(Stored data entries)

Definition header (e : dentry) : list Z := le_encode 4 (e_inode e) ++ le_encode 2 (e_rec e) ++ le_encode 2 (e_nl e).
Definition enc (e : dentry) : list Z := header e ++ e_rest e.
Definition encode (es : list dentry) : list Z := mjoin (enc <$> es).
Definition size (es : list dentry) : Z := Z.of_nat (length (encode es)).

Record entry_ok (e : dentry) : Prop := {
  ok_inode : is_u32 (e_inode e);
  ok_rec : 12 <= e_rec e < 2 ^ 16;
  ok_mod : e_rec e mod 4 = 0;
  ok_nl : is_u16 (e_nl e);
  ok_name : e_name_len e + 8 <= e_rec e;
  ok_rest : Z.of_nat (length (e_rest e)) = e_rec e - 8;
  ok_bytes : bytes_ok (e_rest e);
  ok_live : e_inode e <> 0 -> 1 <= e_name_len e /\ 0 ∉ e_name e }.

Lemma length_header e : length (header e) = 8%nat.
Proof. unfold header. rewrite !length_app, !length_le_encode. done. Qed.

Lemma length_enc e : entry_ok e -> Z.of_nat (length (enc e)) = e_rec e.
Proof. intros []. unfold enc. rewrite length_app, length_header. lia. Qed.

Lemma encode_app a b : encode (a ++ b) = encode a ++ encode b.
Proof. unfold encode. rewrite fmap_app, join_app. done. Qed.

Lemma encode_cons e es : encode (e :: es) = enc e ++ encode es.
Proof. done. Qed.

Lemma size_app a b : size (a ++ b) = size a + size b.
Proof. unfold size. rewrite encode_app, length_app. lia. Qed.

Lemma size_cons e es : entry_ok e -> size (e :: es) = e_rec e + size es.
Proof. intros He. unfold size. rewrite encode_cons, length_app, Nat2Z.inj_add, length_enc by done. lia. Qed.

Lemma size_nonneg es : 0 <= size es.
Proof. unfold size. lia. Qed.

Lemma size_mod es : Forall entry_ok es -> size es mod 4 = 0.
Proof.
  induction 1 as [|e es He _ IH]; [done|]. rewrite size_cons by done. pose proof (ok_mod e He).
  rewrite Z.add_mod, H, IH by lia. done.
Qed.

(** * Loading and storing in the middle *)

Lemma load_mid a b c n i : Z.of_nat (length a) = i -> Z.of_nat (length b) = n -> load_bytes (a ++ b ++ c) i n = Done b.
Proof.
  intros <- <-. rewrite load_bytes_ok by (rewrite ?length_app; lia). rewrite !Nat2Z.id.
  rewrite drop_app_length, take_app_length. done.
Qed.

Lemma store_mid a b c i d : Z.of_nat (length a) = i -> length d = length b -> store_bytes (a ++ b ++ c) i d = Done (a ++ d ++ c).
Proof.
  intros <- Hd. unfold store_bytes. rewrite !length_app.
  destruct (Z.leb_spec 0 (Z.of_nat (length a))); [|lia]. cbn [andb].
  destruct (Z.leb_spec (Z.of_nat (length a) + Z.of_nat (length d)) (Z.of_nat (length a + (length b + length c)))); [|lia].
  f_equal. unfold splice. rewrite Nat2Z.id, take_app_length, <- drop_drop, drop_app_length, Hd, drop_app_length. done.
Qed.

### What the exercise asks
Every line in the records above with the string "destruct" in it should be shown.

### Written solution
  destruct (Z.leb_spec 0 (Z.of_nat (length a))); [|lia]. cbn [andb].
  destruct (Z.leb_spec (Z.of_nat (length a) + Z.of_nat (length d)) (Z.of_nat (length a + (length b + length c)))); [|lia].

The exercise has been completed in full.